Not a woman in disguise. Not a woman superficially. He became, in his full divine capacity, a woman of such beauty and such grace that the very sight of her caused the demons to stop moving and stop arguing and forget, momentarily, what they were holding and where they were going.
She approached them. Her name was Mohini — the enchantress, from the Sanskrit root for bewilderment, for the enchantment that overtakes the mind when beauty operates on it without the steadying influence of wisdom. She smiled. She asked what they had.
‘Amrita,’ they said. They wanted to impress her. This is one of the more human moments in divine mythology: the demons, who had just achieved the greatest possible prize by outwitting all of heaven, found themselves primarily interested in impressing someone attractive.
Mohini offered to distribute it fairly. The demons, charmed past reason, agreed. They handed her the pot of nectar and sat down in orderly rows, and the gods also sat down in orderly rows, and Mohini began to serve.
She served the gods first. She moved from god to god, pouring the nectar, and as she moved she was also, in the way that someone of extraordinary presence moves, the entire focus of the room. The demons watched her. They did not watch what was in their own cups. By the time she had served every god and moved to the demons’ row, the pot was empty.
A demon named Rahu had noticed. He had disguised himself as a god and slipped into the gods’ row and drunk some of the nectar before the sun and moon, who recognized him, raised the alarm. Vishnu cut off his head with the Sudarshana Chakra. But the nectar had already passed Rahu’s throat — his head became immortal, and from that head come the celestial bodies that periodically swallow the sun and moon in eclipses, the cosmic revenge for the betrayal.
Mohini disappeared. Vishnu returned to his own form. The demons, staring at empty cups and each other, understood what had happened. They attacked. The war that followed — the gods now immortal, fighting the demons who had lost the prize — ended with the demons driven back.
The Mohini avatar is unique among the Dashavatara in several ways. It is the only feminine form. It is the only avatar whose weapon is not force or cosmic power but beauty and wit — the form of wisdom that recognizes the right tool for the situation and is not attached to what that tool should look like.

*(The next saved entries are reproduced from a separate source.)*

(** * whatsapp_security: the end-to-end encrypted chat client

    A shallow embedding of [lib/crypto.js] and of the event handlers of
    the two clients ([src/client/index.js] and its restyled twin), with
    the properties of the secure session protocol proved over it.

    Conventions of the embedding.
    - A [Buffer] is a [list byte]; [Buffer.concat] is [++], [subarray]
      is [skipn]/[firstn] with the clamping JavaScript does.
    - A JavaScript string is the [string] of its UTF-8 bytes (a string
      with an unpaired surrogate has none and is not modelled); a value
      that may be [undefined] is an [option].
    - An exception is the [Err] case of [result]; inside a handler it is
      the [Throw] completion of the handler monad [M].
    - The functions of Node's [crypto] and [Buffer] modules are the fields
      of the class [Node]; what a theorem needs of them is a hypothesis of
      that theorem. *)

From Stdlib Require Import List String Ascii ZArith NArith Bool Arith Lia.
From Stdlib.Strings Require Import Byte.
From Stdlib Require Import DecimalString.
Import ListNotations.

Local Open Scope string_scope.
Local Open Scope list_scope.

(** ** Buffers and exceptions *)

Definition bytes := list byte.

There is another Mohini story, sometimes told separately: that Shiva heard about the Mohini form and asked to see it, and Vishnu obliged, and when Shiva saw Mohini he was, briefly, entirely overcome — and from the union of Shiva’s desire and Mohini’s divine nature, a son was born who is worshipped particularly in South India. Even the destroyer is not immune to the enchantress who is also the preserver.
The Mohini avatar is the teaching that in the arsenal of the divine, charm is as legitimate as power. That sometimes the right response to force is not counter-force but something unexpected: not a warrior with a weapon, but a smile that asks the opposition to choose trust and finds, to everyone’s surprise, that they do.